[PROVIDED DATA]
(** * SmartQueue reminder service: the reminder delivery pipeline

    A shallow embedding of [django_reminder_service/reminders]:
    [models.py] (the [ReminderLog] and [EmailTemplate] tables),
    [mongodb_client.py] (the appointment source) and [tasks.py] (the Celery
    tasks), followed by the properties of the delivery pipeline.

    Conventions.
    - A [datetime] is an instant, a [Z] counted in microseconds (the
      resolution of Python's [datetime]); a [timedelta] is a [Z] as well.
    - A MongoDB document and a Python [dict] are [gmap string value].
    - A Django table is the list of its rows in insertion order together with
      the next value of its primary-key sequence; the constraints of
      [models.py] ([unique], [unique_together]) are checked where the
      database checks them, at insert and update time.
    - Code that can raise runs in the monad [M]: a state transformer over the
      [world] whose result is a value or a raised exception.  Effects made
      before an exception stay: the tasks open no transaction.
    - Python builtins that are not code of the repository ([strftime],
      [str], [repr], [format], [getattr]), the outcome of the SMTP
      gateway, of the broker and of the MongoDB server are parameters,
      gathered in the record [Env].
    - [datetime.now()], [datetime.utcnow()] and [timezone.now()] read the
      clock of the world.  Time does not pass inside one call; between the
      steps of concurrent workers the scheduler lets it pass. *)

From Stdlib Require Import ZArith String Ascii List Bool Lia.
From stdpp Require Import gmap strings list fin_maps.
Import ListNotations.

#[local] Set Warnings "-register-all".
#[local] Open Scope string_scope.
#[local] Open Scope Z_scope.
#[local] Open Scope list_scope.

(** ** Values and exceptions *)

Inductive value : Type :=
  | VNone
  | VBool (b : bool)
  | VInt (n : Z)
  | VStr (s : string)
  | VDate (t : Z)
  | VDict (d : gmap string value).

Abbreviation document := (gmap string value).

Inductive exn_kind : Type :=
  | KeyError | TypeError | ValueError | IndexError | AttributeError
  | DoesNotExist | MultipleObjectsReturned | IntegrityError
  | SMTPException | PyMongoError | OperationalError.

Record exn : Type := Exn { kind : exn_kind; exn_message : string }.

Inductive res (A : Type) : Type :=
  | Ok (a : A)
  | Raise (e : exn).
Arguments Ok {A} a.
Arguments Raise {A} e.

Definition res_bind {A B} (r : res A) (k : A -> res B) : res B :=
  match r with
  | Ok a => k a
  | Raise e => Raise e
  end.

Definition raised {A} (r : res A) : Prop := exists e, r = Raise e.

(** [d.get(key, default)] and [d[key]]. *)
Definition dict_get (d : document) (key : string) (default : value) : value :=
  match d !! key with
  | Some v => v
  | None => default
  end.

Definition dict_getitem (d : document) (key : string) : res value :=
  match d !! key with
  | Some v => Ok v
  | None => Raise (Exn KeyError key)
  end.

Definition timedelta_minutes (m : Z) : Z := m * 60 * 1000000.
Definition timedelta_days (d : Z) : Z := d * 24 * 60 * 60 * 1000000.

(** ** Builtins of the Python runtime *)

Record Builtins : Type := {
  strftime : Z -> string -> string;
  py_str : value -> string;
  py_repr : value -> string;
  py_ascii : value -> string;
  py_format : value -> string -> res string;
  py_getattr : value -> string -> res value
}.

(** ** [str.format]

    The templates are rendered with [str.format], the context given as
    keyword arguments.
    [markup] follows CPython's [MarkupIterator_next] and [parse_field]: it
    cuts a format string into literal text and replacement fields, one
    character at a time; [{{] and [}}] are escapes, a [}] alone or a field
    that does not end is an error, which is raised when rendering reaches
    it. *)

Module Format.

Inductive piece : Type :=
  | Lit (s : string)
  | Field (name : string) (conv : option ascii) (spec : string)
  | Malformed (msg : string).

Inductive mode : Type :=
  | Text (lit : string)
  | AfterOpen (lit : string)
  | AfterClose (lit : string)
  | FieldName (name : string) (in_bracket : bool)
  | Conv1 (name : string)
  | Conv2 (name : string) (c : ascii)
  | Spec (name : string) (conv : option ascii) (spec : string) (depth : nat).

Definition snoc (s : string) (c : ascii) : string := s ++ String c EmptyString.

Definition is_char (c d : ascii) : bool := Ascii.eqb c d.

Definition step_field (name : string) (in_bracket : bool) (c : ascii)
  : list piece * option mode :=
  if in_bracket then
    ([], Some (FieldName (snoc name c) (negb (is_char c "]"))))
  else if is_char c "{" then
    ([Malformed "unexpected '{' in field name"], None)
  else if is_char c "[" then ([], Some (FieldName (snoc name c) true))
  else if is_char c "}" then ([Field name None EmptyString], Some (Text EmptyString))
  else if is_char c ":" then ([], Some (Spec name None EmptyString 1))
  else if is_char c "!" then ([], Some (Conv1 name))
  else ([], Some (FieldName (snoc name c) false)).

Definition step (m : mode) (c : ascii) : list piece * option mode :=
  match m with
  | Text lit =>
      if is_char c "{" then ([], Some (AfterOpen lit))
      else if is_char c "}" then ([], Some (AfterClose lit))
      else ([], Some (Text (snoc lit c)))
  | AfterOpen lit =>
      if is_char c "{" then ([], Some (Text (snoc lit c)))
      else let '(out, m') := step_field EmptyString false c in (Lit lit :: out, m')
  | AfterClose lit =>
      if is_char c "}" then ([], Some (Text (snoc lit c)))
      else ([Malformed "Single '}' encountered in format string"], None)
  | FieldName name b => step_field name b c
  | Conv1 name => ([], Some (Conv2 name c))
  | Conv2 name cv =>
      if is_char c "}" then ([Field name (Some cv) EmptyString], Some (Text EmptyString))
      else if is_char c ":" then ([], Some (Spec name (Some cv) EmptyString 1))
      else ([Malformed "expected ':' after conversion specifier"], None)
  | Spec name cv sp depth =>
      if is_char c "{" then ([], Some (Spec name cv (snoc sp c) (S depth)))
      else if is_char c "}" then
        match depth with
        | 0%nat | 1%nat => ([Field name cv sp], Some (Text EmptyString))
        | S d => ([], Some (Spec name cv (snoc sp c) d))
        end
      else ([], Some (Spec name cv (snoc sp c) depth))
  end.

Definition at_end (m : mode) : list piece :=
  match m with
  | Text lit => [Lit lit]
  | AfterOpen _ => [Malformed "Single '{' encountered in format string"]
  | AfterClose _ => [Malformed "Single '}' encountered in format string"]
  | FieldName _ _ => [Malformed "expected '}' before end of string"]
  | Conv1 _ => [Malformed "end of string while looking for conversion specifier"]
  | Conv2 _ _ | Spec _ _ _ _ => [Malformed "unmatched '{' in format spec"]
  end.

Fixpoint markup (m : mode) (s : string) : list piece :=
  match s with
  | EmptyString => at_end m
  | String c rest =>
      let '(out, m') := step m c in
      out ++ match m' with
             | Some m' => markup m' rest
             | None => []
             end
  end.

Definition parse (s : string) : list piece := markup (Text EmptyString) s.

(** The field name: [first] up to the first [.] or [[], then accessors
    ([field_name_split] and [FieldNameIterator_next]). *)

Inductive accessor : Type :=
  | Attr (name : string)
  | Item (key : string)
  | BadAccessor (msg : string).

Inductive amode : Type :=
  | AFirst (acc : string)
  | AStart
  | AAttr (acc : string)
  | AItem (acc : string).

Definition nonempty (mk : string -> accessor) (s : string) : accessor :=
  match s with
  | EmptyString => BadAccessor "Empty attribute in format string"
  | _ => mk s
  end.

[TASK OBJECTIVE] Down to the final line, write out all of the material exactly.

[ANSWER SPACE]
(** * SmartQueue reminder service: the reminder delivery pipeline

    A shallow embedding of [django_reminder_service/reminders]:
    [models.py] (the [ReminderLog] and [EmailTemplate] tables),
    [mongodb_client.py] (the appointment source) and [tasks.py] (the Celery
    tasks), followed by the properties of the delivery pipeline.

    Conventions.
    - A [datetime] is an instant, a [Z] counted in microseconds (the
      resolution of Python's [datetime]); a [timedelta] is a [Z] as well.
    - A MongoDB document and a Python [dict] are [gmap string value].
    - A Django table is the list of its rows in insertion order together with
      the next value of its primary-key sequence; the constraints of
      [models.py] ([unique], [unique_together]) are checked where the
      database checks them, at insert and update time.
    - Code that can raise runs in the monad [M]: a state transformer over the
      [world] whose result is a value or a raised exception.  Effects made
      before an exception stay: the tasks open no transaction.
    - Python builtins that are not code of the repository ([strftime],
      [str], [repr], [format], [getattr]), the outcome of the SMTP
      gateway, of the broker and of the MongoDB server are parameters,
      gathered in the record [Env].
    - [datetime.now()], [datetime.utcnow()] and [timezone.now()] read the
      clock of the world.  Time does not pass inside one call; between the
      steps of concurrent workers the scheduler lets it pass. *)

From Stdlib Require Import ZArith String Ascii List Bool Lia.
From stdpp Require Import gmap strings list fin_maps.
Import ListNotations.

#[local] Set Warnings "-register-all".
#[local] Open Scope string_scope.
#[local] Open Scope Z_scope.
#[local] Open Scope list_scope.

(** ** Values and exceptions *)

Inductive value : Type :=
  | VNone
  | VBool (b : bool)
  | VInt (n : Z)
  | VStr (s : string)
  | VDate (t : Z)
  | VDict (d : gmap string value).

Abbreviation document := (gmap string value).

Inductive exn_kind : Type :=
  | KeyError | TypeError | ValueError | IndexError | AttributeError
  | DoesNotExist | MultipleObjectsReturned | IntegrityError
  | SMTPException | PyMongoError | OperationalError.

Record exn : Type := Exn { kind : exn_kind; exn_message : string }.

Inductive res (A : Type) : Type :=
  | Ok (a : A)
  | Raise (e : exn).
Arguments Ok {A} a.
Arguments Raise {A} e.

Definition res_bind {A B} (r : res A) (k : A -> res B) : res B :=
  match r with
  | Ok a => k a
  | Raise e => Raise e
  end.

Definition raised {A} (r : res A) : Prop := exists e, r = Raise e.

(** [d.get(key, default)] and [d[key]]. *)
Definition dict_get (d : document) (key : string) (default : value) : value :=
  match d !! key with
  | Some v => v
  | None => default
  end.

Definition dict_getitem (d : document) (key : string) : res value :=
  match d !! key with
  | Some v => Ok v
  | None => Raise (Exn KeyError key)
  end.

Definition timedelta_minutes (m : Z) : Z := m * 60 * 1000000.
Definition timedelta_days (d : Z) : Z := d * 24 * 60 * 60 * 1000000.

(** ** Builtins of the Python runtime *)

Record Builtins : Type := {
  strftime : Z -> string -> string;
  py_str : value -> string;
  py_repr : value -> string;
  py_ascii : value -> string;
  py_format : value -> string -> res string;
  py_getattr : value -> string -> res value
}.

(** ** [str.format]

    The templates are rendered with [str.format], the context given as
    keyword arguments.
    [markup] follows CPython's [MarkupIterator_next] and [parse_field]: it
    cuts a format string into literal text and replacement fields, one
    character at a time; [{{] and [}}] are escapes, a [}] alone or a field
    that does not end is an error, which is raised when rendering reaches
    it. *)

Module Format.

Inductive piece : Type :=
  | Lit (s : string)
  | Field (name : string) (conv : option ascii) (spec : string)
  | Malformed (msg : string).

Inductive mode : Type :=
  | Text (lit : string)
  | AfterOpen (lit : string)
  | AfterClose (lit : string)
  | FieldName (name : string) (in_bracket : bool)
  | Conv1 (name : string)
  | Conv2 (name : string) (c : ascii)
  | Spec (name : string) (conv : option ascii) (spec : string) (depth : nat).

Definition snoc (s : string) (c : ascii) : string := s ++ String c EmptyString.

Definition is_char (c d : ascii) : bool := Ascii.eqb c d.

Definition step_field (name : string) (in_bracket : bool) (c : ascii)
  : list piece * option mode :=
  if in_bracket then
    ([], Some (FieldName (snoc name c) (negb (is_char c "]"))))
  else if is_char c "{" then
    ([Malformed "unexpected '{' in field name"], None)
  else if is_char c "[" then ([], Some (FieldName (snoc name c) true))
  else if is_char c "}" then ([Field name None EmptyString], Some (Text EmptyString))
  else if is_char c ":" then ([], Some (Spec name None EmptyString 1))
  else if is_char c "!" then ([], Some (Conv1 name))
  else ([], Some (FieldName (snoc name c) false)).

Definition step (m : mode) (c : ascii) : list piece * option mode :=
  match m with
  | Text lit =>
      if is_char c "{" then ([], Some (AfterOpen lit))
      else if is_char c "}" then ([], Some (AfterClose lit))
      else ([], Some (Text (snoc lit c)))
  | AfterOpen lit =>
      if is_char c "{" then ([], Some (Text (snoc lit c)))
      else let '(out, m') := step_field EmptyString false c in (Lit lit :: out, m')
  | AfterClose lit =>
      if is_char c "}" then ([], Some (Text (snoc lit c)))
      else ([Malformed "Single '}' encountered in format string"], None)
  | FieldName name b => step_field name b c
  | Conv1 name => ([], Some (Conv2 name c))
  | Conv2 name cv =>
      if is_char c "}" then ([Field name (Some cv) EmptyString], Some (Text EmptyString))
      else if is_char c ":" then ([], Some (Spec name (Some cv) EmptyString 1))
      else ([Malformed "expected ':' after conversion specifier"], None)
  | Spec name cv sp depth =>
      if is_char c "{" then ([], Some (Spec name cv (snoc sp c) (S depth)))
      else if is_char c "}" then
        match depth with
        | 0%nat | 1%nat => ([Field name cv sp], Some (Text EmptyString))
        | S d => ([], Some (Spec name cv (snoc sp c) d))
        end
      else ([], Some (Spec name cv (snoc sp c) depth))
  end.

Definition at_end (m : mode) : list piece :=
  match m with
  | Text lit => [Lit lit]
  | AfterOpen _ => [Malformed "Single '{' encountered in format string"]
  | AfterClose _ => [Malformed "Single '}' encountered in format string"]
  | FieldName _ _ => [Malformed "expected '}' before end of string"]
  | Conv1 _ => [Malformed "end of string while looking for conversion specifier"]
  | Conv2 _ _ | Spec _ _ _ _ => [Malformed "unmatched '{' in format spec"]
  end.

Fixpoint markup (m : mode) (s : string) : list piece :=
  match s with
  | EmptyString => at_end m
  | String c rest =>
      let '(out, m') := step m c in
      out ++ match m' with
             | Some m' => markup m' rest
             | None => []
             end
  end.

Definition parse (s : string) : list piece := markup (Text EmptyString) s.

(** The field name: [first] up to the first [.] or [[], then accessors
    ([field_name_split] and [FieldNameIterator_next]). *)

Inductive accessor : Type :=
  | Attr (name : string)
  | Item (key : string)
  | BadAccessor (msg : string).

Inductive amode : Type :=
  | AFirst (acc : string)
  | AStart
  | AAttr (acc : string)
  | AItem (acc : string).

Definition nonempty (mk : string -> accessor) (s : string) : accessor :=
  match s with
  | EmptyString => BadAccessor "Empty attribute in format string"
  | _ => mk s
  end.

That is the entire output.